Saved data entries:
---+---
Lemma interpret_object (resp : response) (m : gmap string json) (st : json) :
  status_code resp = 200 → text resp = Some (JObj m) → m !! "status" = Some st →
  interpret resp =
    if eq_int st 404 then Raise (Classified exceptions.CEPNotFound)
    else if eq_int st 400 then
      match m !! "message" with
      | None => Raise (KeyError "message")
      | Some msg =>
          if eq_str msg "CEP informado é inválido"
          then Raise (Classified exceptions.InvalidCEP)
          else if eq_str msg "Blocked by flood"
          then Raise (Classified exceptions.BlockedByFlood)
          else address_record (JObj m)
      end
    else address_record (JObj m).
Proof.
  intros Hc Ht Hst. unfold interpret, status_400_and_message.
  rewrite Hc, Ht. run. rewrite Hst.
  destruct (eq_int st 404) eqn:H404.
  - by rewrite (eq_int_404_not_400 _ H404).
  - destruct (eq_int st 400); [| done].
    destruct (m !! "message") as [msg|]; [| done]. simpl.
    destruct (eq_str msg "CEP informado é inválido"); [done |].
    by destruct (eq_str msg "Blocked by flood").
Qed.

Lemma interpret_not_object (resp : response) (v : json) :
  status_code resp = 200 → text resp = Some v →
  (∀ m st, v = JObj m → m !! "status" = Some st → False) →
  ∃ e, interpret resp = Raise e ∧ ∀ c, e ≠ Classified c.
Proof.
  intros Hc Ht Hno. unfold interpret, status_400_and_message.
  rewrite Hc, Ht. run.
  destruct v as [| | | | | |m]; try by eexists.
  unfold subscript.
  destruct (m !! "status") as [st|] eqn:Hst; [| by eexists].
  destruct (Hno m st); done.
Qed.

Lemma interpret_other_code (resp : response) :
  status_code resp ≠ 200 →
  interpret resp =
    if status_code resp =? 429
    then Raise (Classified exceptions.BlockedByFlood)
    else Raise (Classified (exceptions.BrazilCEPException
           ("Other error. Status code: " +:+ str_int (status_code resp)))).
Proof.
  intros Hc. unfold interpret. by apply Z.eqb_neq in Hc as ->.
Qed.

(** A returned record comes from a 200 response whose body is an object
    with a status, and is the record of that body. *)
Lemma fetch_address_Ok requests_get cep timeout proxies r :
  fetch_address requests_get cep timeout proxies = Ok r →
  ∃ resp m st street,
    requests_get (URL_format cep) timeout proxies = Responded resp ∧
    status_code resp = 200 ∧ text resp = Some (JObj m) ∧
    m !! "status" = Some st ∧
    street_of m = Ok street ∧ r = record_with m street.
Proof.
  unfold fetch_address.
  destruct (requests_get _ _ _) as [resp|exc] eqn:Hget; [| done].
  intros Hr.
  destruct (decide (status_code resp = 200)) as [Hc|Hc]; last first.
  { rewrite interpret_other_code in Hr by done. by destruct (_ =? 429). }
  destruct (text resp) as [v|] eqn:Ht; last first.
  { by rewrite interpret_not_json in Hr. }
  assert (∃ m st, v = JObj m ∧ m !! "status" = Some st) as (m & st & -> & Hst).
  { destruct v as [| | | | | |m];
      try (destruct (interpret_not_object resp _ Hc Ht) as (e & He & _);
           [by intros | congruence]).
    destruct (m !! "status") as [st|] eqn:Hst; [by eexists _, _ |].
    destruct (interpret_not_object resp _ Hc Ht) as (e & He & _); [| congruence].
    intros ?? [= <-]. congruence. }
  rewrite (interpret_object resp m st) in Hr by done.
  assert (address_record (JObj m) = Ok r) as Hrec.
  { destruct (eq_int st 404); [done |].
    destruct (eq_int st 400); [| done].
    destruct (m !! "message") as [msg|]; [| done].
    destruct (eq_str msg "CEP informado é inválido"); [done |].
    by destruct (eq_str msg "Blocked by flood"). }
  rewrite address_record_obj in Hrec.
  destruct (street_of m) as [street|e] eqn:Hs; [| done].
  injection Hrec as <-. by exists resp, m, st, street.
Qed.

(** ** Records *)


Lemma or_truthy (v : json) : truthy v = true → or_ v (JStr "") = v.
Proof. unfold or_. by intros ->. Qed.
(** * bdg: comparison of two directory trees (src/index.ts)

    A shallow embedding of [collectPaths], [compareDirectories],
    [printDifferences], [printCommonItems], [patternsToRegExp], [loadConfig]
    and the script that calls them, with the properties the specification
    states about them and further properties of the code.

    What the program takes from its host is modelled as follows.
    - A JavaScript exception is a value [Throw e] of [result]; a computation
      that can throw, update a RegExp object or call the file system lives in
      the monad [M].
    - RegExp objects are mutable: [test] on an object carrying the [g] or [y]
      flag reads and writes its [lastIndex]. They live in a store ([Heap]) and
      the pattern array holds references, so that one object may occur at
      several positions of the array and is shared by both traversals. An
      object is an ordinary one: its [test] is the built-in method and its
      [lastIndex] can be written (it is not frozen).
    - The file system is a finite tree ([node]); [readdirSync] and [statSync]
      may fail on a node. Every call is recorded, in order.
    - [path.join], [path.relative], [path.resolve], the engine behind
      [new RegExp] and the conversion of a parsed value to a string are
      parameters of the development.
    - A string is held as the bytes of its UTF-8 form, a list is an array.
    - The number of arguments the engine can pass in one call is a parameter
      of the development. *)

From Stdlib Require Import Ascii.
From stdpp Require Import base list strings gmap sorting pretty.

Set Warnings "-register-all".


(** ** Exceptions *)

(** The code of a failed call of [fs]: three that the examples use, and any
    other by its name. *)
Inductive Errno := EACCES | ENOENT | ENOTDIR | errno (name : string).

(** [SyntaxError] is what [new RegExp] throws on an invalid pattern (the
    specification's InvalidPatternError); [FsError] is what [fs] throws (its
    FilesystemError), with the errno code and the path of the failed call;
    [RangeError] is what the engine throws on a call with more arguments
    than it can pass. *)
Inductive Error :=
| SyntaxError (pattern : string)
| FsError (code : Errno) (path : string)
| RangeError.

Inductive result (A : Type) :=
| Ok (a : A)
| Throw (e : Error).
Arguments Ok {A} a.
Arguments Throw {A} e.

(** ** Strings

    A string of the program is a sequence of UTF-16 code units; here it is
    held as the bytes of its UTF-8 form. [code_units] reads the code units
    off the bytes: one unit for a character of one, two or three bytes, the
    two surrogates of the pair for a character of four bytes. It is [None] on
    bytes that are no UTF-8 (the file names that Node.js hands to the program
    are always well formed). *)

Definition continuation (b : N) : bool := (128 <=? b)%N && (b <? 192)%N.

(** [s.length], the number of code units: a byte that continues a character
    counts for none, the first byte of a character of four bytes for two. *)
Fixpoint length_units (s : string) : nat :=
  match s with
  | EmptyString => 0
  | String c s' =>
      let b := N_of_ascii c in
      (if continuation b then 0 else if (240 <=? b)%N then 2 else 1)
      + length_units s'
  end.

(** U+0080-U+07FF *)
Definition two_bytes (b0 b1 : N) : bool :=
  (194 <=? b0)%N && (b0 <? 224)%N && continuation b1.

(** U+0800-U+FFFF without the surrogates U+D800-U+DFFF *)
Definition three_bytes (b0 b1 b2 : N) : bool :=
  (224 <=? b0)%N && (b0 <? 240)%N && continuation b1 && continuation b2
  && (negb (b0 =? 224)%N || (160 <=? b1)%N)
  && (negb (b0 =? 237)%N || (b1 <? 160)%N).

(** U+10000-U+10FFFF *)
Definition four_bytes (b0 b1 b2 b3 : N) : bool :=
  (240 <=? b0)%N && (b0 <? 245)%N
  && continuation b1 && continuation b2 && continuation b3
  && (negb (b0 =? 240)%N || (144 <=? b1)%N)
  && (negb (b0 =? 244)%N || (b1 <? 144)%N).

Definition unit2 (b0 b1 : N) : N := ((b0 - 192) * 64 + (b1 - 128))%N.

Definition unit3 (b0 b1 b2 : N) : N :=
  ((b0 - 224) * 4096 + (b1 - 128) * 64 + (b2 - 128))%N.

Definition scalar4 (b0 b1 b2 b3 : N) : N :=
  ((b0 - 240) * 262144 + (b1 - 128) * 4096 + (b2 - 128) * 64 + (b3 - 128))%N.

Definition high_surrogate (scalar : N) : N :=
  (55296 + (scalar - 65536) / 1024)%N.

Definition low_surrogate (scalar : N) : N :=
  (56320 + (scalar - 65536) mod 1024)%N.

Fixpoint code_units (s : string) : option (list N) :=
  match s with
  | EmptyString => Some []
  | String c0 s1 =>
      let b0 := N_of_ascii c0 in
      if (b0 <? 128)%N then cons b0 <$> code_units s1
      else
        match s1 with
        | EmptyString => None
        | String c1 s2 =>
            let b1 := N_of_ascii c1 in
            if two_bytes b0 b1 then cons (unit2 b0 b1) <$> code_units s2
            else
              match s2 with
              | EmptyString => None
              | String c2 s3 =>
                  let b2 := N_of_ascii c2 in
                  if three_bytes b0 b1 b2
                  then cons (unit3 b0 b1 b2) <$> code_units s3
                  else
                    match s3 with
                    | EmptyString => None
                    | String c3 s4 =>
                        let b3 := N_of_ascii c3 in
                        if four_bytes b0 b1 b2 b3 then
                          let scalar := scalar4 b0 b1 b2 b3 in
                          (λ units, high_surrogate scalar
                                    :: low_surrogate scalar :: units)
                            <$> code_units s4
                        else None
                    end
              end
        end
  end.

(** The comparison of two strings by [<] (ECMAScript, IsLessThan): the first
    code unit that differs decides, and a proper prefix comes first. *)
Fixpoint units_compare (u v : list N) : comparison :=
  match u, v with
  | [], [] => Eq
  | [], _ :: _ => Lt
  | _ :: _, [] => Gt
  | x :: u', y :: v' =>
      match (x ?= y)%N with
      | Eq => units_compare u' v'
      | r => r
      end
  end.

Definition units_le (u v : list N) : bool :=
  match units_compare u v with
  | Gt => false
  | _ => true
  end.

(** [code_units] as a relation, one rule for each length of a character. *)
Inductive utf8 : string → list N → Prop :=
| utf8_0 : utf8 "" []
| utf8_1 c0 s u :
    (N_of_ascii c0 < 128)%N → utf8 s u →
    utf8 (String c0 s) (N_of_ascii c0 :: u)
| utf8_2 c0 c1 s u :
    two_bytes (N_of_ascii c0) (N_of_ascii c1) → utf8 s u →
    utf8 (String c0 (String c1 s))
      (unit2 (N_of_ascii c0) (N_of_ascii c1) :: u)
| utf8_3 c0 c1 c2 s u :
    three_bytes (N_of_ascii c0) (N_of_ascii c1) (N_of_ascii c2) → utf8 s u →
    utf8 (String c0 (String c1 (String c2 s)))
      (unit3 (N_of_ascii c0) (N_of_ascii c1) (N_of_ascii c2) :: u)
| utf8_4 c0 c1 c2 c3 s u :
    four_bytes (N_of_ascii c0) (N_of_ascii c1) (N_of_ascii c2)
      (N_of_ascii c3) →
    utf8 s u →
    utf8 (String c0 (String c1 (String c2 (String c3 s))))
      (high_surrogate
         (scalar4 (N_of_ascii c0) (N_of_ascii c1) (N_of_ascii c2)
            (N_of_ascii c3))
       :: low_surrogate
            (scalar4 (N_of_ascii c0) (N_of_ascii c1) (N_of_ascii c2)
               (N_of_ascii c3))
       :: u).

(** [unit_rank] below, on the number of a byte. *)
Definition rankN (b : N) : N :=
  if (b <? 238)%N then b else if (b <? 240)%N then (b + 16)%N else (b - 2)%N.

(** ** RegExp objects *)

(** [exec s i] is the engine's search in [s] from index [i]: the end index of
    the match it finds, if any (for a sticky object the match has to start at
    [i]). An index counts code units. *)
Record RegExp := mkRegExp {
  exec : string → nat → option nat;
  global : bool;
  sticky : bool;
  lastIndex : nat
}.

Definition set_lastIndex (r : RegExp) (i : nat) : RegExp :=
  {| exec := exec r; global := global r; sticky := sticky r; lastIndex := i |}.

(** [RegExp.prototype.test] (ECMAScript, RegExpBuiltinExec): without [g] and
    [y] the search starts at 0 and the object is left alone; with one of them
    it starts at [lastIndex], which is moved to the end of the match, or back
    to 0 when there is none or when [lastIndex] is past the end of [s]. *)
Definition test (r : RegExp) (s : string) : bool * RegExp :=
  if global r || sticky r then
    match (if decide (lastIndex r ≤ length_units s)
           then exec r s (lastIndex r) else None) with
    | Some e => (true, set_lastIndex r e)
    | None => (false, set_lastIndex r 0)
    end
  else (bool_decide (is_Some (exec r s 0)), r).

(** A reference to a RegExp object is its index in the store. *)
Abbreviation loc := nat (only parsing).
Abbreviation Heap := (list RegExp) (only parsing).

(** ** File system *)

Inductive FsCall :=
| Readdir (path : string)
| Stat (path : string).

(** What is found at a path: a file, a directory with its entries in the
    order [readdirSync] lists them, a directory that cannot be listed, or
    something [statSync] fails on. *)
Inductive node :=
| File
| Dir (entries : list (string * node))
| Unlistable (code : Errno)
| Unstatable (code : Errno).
---+---
**EXERCISE AIM**.
Filter the entries and copy each line with "failed".

**RESPONSE AREA**.
(** The code of a failed call of [fs]: three that the examples use, and any
    FilesystemError), with the errno code and the path of the failed call;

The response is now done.